Task item: Wherever the line with "Lemma name_char_not_ws c" sits in the listing below, transcribe from it up to and including the line with "intros H. unfold", exactly, and leave the remaining lines out.

Material provided:
Lemma echo_plain vars s : str_all (not_char "$") s = true -> expand vars s = s.
Proof.
  unfold expand. induction s as [|c s IH]; [done|]. cbn. intros [Hc Hs]%andb_prop. unfold not_char in Hc.
  destruct (Ascii.eqb c "$"); [done|]. by rewrite IH.
Qed.

Lemma expand_models storage :
  expand [("STORAGE", storage)] "Environment=OLLAMA_MODELS=$STORAGE/models/ollama" = "Environment=OLLAMA_MODELS=" +:+ storage +:+ "/models/ollama".
Proof. reflexivity. Qed.

Lemma user_plain u (p : ascii -> bool) :
  validUser u = true -> (forall c, user_char c = true -> p c = true) -> str_all p u = true.
Proof.
  destruct u as [|c r]; [done|]. cbn. intros [Hc Hr]%andb_prop Hp. rewrite andb_true_iff. split.
  - apply Hp. unfold user_first, user_char, is_alnum in *. by destruct (is_upper c), (is_lower c), (Ascii.eqb c "_"); rewrite ?orb_true_r.
  - by apply (str_all_impl user_char).
Qed.

Lemma path_plain s (p : ascii -> bool) :
  safePath s = true -> (forall c, path_char c = true -> p c = true) -> str_all p s = true.
Proof.
  destruct s as [|c r]; [done|]. cbn. intros [Hc Hr]%andb_prop Hp. rewrite andb_true_iff. split.
  - apply Hp. unfold path_char. by rewrite Hc, !orb_true_r.
  - by apply (str_all_impl path_char).
Qed.

(** Neither holds a character a shell reads in double quotes, nor a line's end. *)
Lemma user_char_safe c d : user_char c = true -> user_char d = false -> not_char d c = true.
Proof. intros H1 H2. unfold not_char. destruct (Ascii.eqb_spec c d) as [-> |]; [congruence|done]. Qed.
Lemma path_char_safe c d : path_char c = true -> path_char d = false -> not_char d c = true.
Proof. intros H1 H2. unfold not_char. destruct (Ascii.eqb_spec c d) as [-> |]; [congruence|done]. Qed.
(** ** Requests *)

(** [apiFetch]: the parsed answer, or the error thrown; [json] is the body's parse. *)
Definition apiFetch (status : Z) (body : jtext) : result string json :=
  if (200 <=? status)%Z && (status <? 300)%Z
  then match body with Some j => Ok j | None => Err "SyntaxError" end
  else match body with
       | Some JNull => Err "TypeError"
       | _ => let e := jget body "error" in
              Err (if jtruthy e then default "" (js_string <$> e)
                   else "API error: " +:+ pretty status)
       end.

(** [reseedKnownHosts]: a 502 is a report. *)
Definition reseedKnownHosts (status : Z) (body : jtext) : result string json :=
  if ((200 <=? status)%Z && (status <? 300)%Z) || (status =? 502)%Z
  then match body with Some j => Ok j | None => Err "SyntaxError" end
  else match body with
       | Some JNull => Err "TypeError"
       | _ => let e := jget body "error" in
              Err (if jtruthy e then default "" (js_string <$> e)
                   else "Reseed failed: " +:+ pretty status)
       end.

End Lists.
Definition exMsgs : list jobMsg :=
  [MProgress {| pm_jobId := f_id exJob; pm_phase := "training"; pm_phaseProgress := Some (zn 40);
                pm_step := Some 2%Z; pm_loss := Some (zn 8); pm_lr := None; pm_evalLoss := None |}
     None None None;
   MComplete (f_id exJob) "completed" (Some "/out") None].

Lemma page_follows_jobs_witness :
  let r := serveAll 7 (exWorld, withJobs (fun _ => [exJob]) emptyPage) exMsgs in
  jobsMirror true (tp_jobs r.2) (finetuneJobs (w_db r.1)) /\
  (f_outputPath <$> head (tp_jobs r.2)) = Some (Some "/out").
Proof.
  split; [|by vm_compute].
  apply (page_follows_jobs 7 exMsgs exWorld (withJobs (fun _ => [exJob]) emptyPage));
    [|by repeat constructor].
  intros i. unfold tbl_find. simpl. destruct (String.eqb (row_id exJob) i) eqn:E; cbn in E; rewrite ?E; [|done].
  repeat split. by left.
Defined.

(** What is kept apart: after a failed merge the page still shows the old merged
    path, a training job is running on the page and starting in the table, and a
    step's figure is the first on the page and the last in the table. *)
Example failed_merge_keeps_path :
  let '(w', e) := serve 7 exWorld (MMerge (f_id exJob) (Some "failed") None) in
  f_mergedPath <$> head (finetuneJobs (w_db w')) = Some None /\
  f_mergedPath <$> head (tp_jobs (hear (withJobs (fun _ => [exJob]) emptyPage) e)) = Some (Some "/old").
Proof. by vm_compute. Qed.

Example running_only_on_the_page :
  let '(w', e) := serve 7 exWorld (List.hd (MMerge "" None None) exMsgs) in
  f_status <$> head (finetuneJobs (w_db w')) = Some "starting" /\
  f_status <$> head (tp_jobs (hear (withJobs (fun _ => [exJob]) emptyPage) e)) = Some "running".
Proof. by vm_compute. Qed.

(** A job that ended while the page was open has no end there: its duration goes on. *)
Example elapsed_goes_on :
  formatElapsed (Some 0%Z) None 60000 = "1m 0s" /\ formatElapsed (Some 0%Z) None 120000 = "2m 0s" /\
  formatElapsed (Some 0%Z) (Some 60000%Z) 120000 = "1m 0s".
Proof. by vm_compute. Qed.

End TrainPageFacts.

(** ** Forms *)
Module FormFacts.
Import Deployments.Names NodeOps.Power Dashboard.Forms.

Lemma keepChars_all p s : str_all p (keepChars p s) = true.
Proof. induction s as [|c s IH]; [done|]. simpl. destruct (p c) eqn:E; [|done]. simpl. by rewrite E. Qed.

Lemma str_take_all p n s : str_all p s = true -> str_all p (str_take n s) = true.
Proof.
  revert s. induction n as [|n IH]; intros [|c s]; simpl; [done..|].
  intros [-> H]%andb_prop. by apply IH.
Qed.

Lemma str_take_bound n s : (String.length (str_take n s) <= n)%nat.
Proof.
  revert s. induction n as [|n IH]; intros [|c s]; simpl; [lia..|]. specialize (IH s). lia.
Qed.

Lemma name_char_not_ws c : name_char c = true -> is_ws c = false.
Proof. by destruct c as [[] [] [] [] [] [] [] []]. Qed.

Lemma trim_name s : str_all name_char s = true -> str_trim s = s.
Proof.
  intros H. unfold str_trim. rewrite trim_left_id.
  - induction s as [|c s IH]; [done|]. simpl in *. apply andb_prop in H as [Hc H].
    rewrite (IH H). destruct s; [by rewrite (name_char_not_ws _ Hc)|done].
  - intros c r ->. simpl in H. apply andb_prop in H as [Hc _]. by apply name_char_not_ws.
Qed.

(** The suggested name is one the server takes.  Whatever a recipe or a model is
    called, the name put into the form is empty, and then not sent, or accepted by
    the deploy route as it stands. *)
Theorem suggestion_accepted mode recipeName finetuneDisplayName finetuneModel :
  let name := defaultDisplayName mode recipeName finetuneDisplayName finetuneModel in
  normalizeDisplayName (Some name) = Ok (if String.eqb name "" then None else Some name).
Proof.
  assert (forall raw, normalizeDisplayName (Some (sanitize raw)) =
            Ok (if String.eqb (sanitize raw) "" then None else Some (sanitize raw))) as Hs.
  { intros raw. pose proof (str_take_bound 128 (keepChars name_char (dashSpaces false (str_trim raw)))) as Hl.
    pose proof (str_take_all name_char 128 _ (keepChars_all name_char (dashSpaces false (str_trim raw)))) as Ha.
    unfold sanitize. set (s := str_take _ _) in *. clearbody s. unfold normalizeDisplayName.
    rewrite (trim_name s Ha). destruct s as [|c s]; [done|]. set (t := String c s) in *.
    change (String.length t =? 0)%nat with false. cbv iota.
    assert ((MAX_LENGTH <? String.length t)%nat = false) as ->.
    { unfold MAX_LENGTH. by apply Nat.ltb_ge. }
    unfold ALLOWED. by rewrite Ha. }
  destruct mode; simpl; [destruct (truthy recipeName); [apply Hs|done]|done|].
  destruct (String.eqb _ ""); [done|apply Hs].
Qed.
(** * MikroTik Security Monitor: a shallow embedding of [main.py]

    The development follows the pipeline of [main()]:
    fetch -> classify -> diff against the ledger -> persist -> report ->
    group by IP -> flag -> alert.

    Modelling conventions.
    - Python [str] is [string]: a character is a code point below 256,
      the ASCII and Latin-1 range; [[0-9]] is the ten ASCII digits and the
      word class of the regex is Python's, letters and numbers of that
      range and the underscore.  [str.lower] is modelled on the ASCII
      letters, which is all a match of the ASCII keywords reads.
    - A log entry is a dict whose keys may be absent: [dict.get] is an
      [option].
    - A [pandas.DataFrame] is the list of its rows; [None], [NaN] and [NaT]
      cells are [None].
    - [pandas.to_datetime] is an interface ([DatetimeParser]); a timestamp is
      the integer number of nanoseconds it holds.
    - The file system is a map from paths to contents; the run is the list of
      its I/O actions in program order. *)

From Stdlib Require Import String Ascii List ZArith Bool Arith Lia.
From Stdlib Require Import Permutation.
Import ListNotations.
Open Scope string_scope.
Open Scope list_scope.

(** ** Python strings *)

Module PyStr.

Definition code (c : ascii) : nat := nat_of_ascii c.

Definition between (lo hi : nat) (c : ascii) : bool :=
  (lo <=? code c)%nat && (code c <=? hi)%nat.

Definition is_upper (c : ascii) : bool := between 65 90 c.   (* A-Z *)
Definition is_lower (c : ascii) : bool := between 97 122 c.  (* a-z *)
Definition is_digit (c : ascii) : bool := between 48 57 c.   (* 0-9 *)

(** The code points from 128 to 255 for which [str.isalnum()] holds:
    the letters (all of 192-255 but the signs 215 and 247, and 170, 181,
    186) and the numbers (178, 179, 185, 188-190). *)
Definition is_latin1_alnum (c : ascii) : bool :=
  (code c =? 170)%nat || (code c =? 181)%nat || (code c =? 186)%nat ||
  between 178 179 c || (code c =? 185)%nat || between 188 190 c ||
  between 192 214 c || between 216 246 c || between 248 255 c.

(** [\w] of a [str] pattern: alphanumeric or underscore *)
Definition is_word (c : ascii) : bool :=
  is_upper c || is_lower c || is_digit c || (code c =? 95)%nat ||
  is_latin1_alnum c.
(* ===== verification/PyStr.v ===== *)
(** * Python string built-ins used by [src/app.py]

    [calc_duration] (app.py 240-243) reads a stored time such as ["08:30"]
    with [s.split(":")] and [int(..)]; dates are printed with zero-padded
    decimals ([%02d], [%04d]).  This file models these built-ins on the
    ASCII subset of [str] (a Python [str] is a [string] here), and proves
    the round trip between printing and [int]. *)

From S2P Require Import Prelude.

Local Open Scope Z_scope.

Module PyStr.

(** ** Characters *)

(** [str.isspace] on ASCII: tab, newline, vertical tab, form feed,
    carriage return, the four information separators 0x1c-0x1f, space. *)
Definition is_py_space (c : ascii) : bool :=
  let n := nat_of_ascii c in
  ((9 <=? n) && (n <=? 13) || (28 <=? n) && (n <=? 32))%nat.

Definition is_digit (c : ascii) : bool :=
  let n := nat_of_ascii c in ((48 <=? n) && (n <=? 57))%nat.

Definition digit_val (c : ascii) : Z := Z.of_nat (nat_of_ascii c) - 48.

Definition digit_char (d : Z) : ascii := ascii_of_nat (Z.to_nat (48 + d)).

(** ** [str.strip()] *)

Fixpoint lstrip_l (l : list ascii) : list ascii :=
  match l with
  | c :: r => if is_py_space c then lstrip_l r else l
  | [] => []
  end.

Definition strip_l (l : list ascii) : list ascii := rev (lstrip_l (rev (lstrip_l l))).

(** ** [int(s)] for a [str] argument, base 10 *)

(** Digits after the first one: a digit, or one [_] between two digits.
    [us] records that the previous character was [_]. *)
Fixpoint uint_tail (l : list ascii) (acc : Z) (us : bool) : option Z :=
  match l with
  | [] => if us then None else Some acc
  | c :: r =>
      if is_digit c then uint_tail r (acc * 10 + digit_val c) false
      else if (Ascii.eqb c "_" && negb us)%bool then uint_tail r acc true
      else None
  end.

Definition parse_uint (l : list ascii) : option Z :=
  match l with
  | c :: r => if is_digit c then uint_tail r (digit_val c) false else None
  | [] => None
  end.

Definition int_of_list (l : list ascii) : option Z :=
  match strip_l l with
  | "-"%char :: r => option_map Z.opp (parse_uint r)
  | "+"%char :: r => parse_uint r
  | t => parse_uint t
  end.

(** [int(s)]: [ValueError] when [s] is not a decimal literal. *)
Definition py_int (s : string) : result Z :=
  ok_of (int_of_list (list_ascii_of_string s)) ValueError.

(** ** [float(s)] for a [str] argument *)

(** What [float()] returns for a string: a finite value, or a NaN
    ([nan]); an infinity ([inf], [infinity]) is not a rational and is
    left out of the model (see the header). *)
Inductive pyfloat := PFinite (q : Q) | PNaN.

(** A [digitpart] ([digit (["_"] digit)*]) at the head of [l], read on
    from [acc]: the value, the number of digits read and the rest.  [us]
    says that a digit must come next (at the start and after [_]). *)
Fixpoint scan_digits (l : list ascii) (acc : Z) (k : nat) (us : bool)
  : option (Z * nat * list ascii) :=
  match l with
  | c :: r =>
      if is_digit c then scan_digits r (acc * 10 + digit_val c) (S k) false
      else if us then None
      else if Ascii.eqb c "_" then scan_digits r acc k true
      else Some (acc, k, l)
  | [] => if us then None else Some (acc, k, [])
  end.

(** An optional [digitpart]. *)
Definition opt_digits (l : list ascii) (acc : Z) : option (Z * nat * list ascii) :=
  match l with
  | c :: _ => if is_digit c then scan_digits l acc 0 true else Some (acc, 0%nat, l)
  | [] => Some (acc, 0%nat, [])
  end.

Definition split_sign (l : list ascii) : bool * list ascii :=
  match l with
  | "-"%char :: r => (true, r)
  | "+"%char :: r => (false, r)
  | _ => (false, l)
  end.

(** [number [exponent]] with [number ::= [digitpart] "." digitpart |
    digitpart ["."]]: the digits [m] of the mantissa, the number [k] of
    them after the point and the exponent [e]; the value is
    [m * 10^(e-k)]. *)
Definition float_lit (l : list ascii) : option (Z * nat * Z) :=
  match opt_digits l 0 with
  | None => None
  | Some (m1, k1, r1) =>
      let frac := match r1 with
                  | "."%char :: r2 => opt_digits r2 m1
                  | _ => Some (m1, 0%nat, r1)
                  end in
      match frac with
      | None => None
      | Some (m, kf, r3) =>
          if (k1 + kf =? 0)%nat then None
          else match r3 with
               | [] => Some (m, kf, 0)
               | c :: r4 =>
                   if Ascii.eqb c "e" || Ascii.eqb c "E" then
                     let '(neg, r5) := split_sign r4 in
                     match scan_digits r5 0 0 true with
                     | Some (e, _, []) => Some (m, kf, if neg then - e else e)
                     | _ => None
                     end
                   else None
               end
      end
  end.

(** [m * 10^e] as a rational. *)
Definition q_of_dec (m e : Z) : Q :=
  if 0 <=? e then inject_Z (m * 10 ^ e) else Qmake m (Z.to_pos (10 ^ (- e))).

Definition lower (c : ascii) : ascii :=
  let n := nat_of_ascii c in
  if ((65 <=? n) && (n <=? 90))%nat then ascii_of_nat (n + 32) else c.

(** [float(s)]: surrounding white space, a sign, then a decimal literal
    or [nan] in any case; [None] is Python's [ValueError]. *)
Definition py_float_l (l : list ascii) : option pyfloat :=
  let '(neg, r) := split_sign (strip_l l) in
  if bool_decide (map lower r = ["n"; "a"; "n"]%char) then Some PNaN
  else match float_lit r with
       | Some (m, k, e) => Some (PFinite (q_of_dec (if neg then - m else m) (e - Z.of_nat k)))
       | None => None
       end.

Definition py_float (s : string) : option pyfloat := py_float_l (list_ascii_of_string s).

(** ** [str.split(sep)] with a one-character separator *)

Fixpoint split_l (sep : ascii) (l : list ascii) : list (list ascii) :=
  match l with
  | [] => [[]]
  | c :: r =>
      if Ascii.eqb c sep then [] :: split_l sep r
      else match split_l sep r with
           | p :: ps => (c :: p) :: ps
           | [] => [[c]]
           end
  end.

Definition py_split (sep : ascii) (s : string) : list string :=
  map string_of_list_ascii (split_l sep (list_ascii_of_string s)).

(** ** Zero-padded decimal printing, [%0wd] for [n >= 0] *)

(** The last [k] decimal digits of [n]. *)
Fixpoint digits_fixed (k : nat) (n : Z) : list ascii :=
  match k with
  | O => []
  | S k' => digits_fixed k' (n / 10) ++ [digit_char (n mod 10)]
  end.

Result of the exercise:
Lemma name_char_not_ws c : name_char c = true -> is_ws c = false.
Proof. by destruct c as [[] [] [] [] [] [] [] []]. Qed.

Lemma trim_name s : str_all name_char s = true -> str_trim s = s.
Proof.
  intros H. unfold str_trim. rewrite trim_left_id.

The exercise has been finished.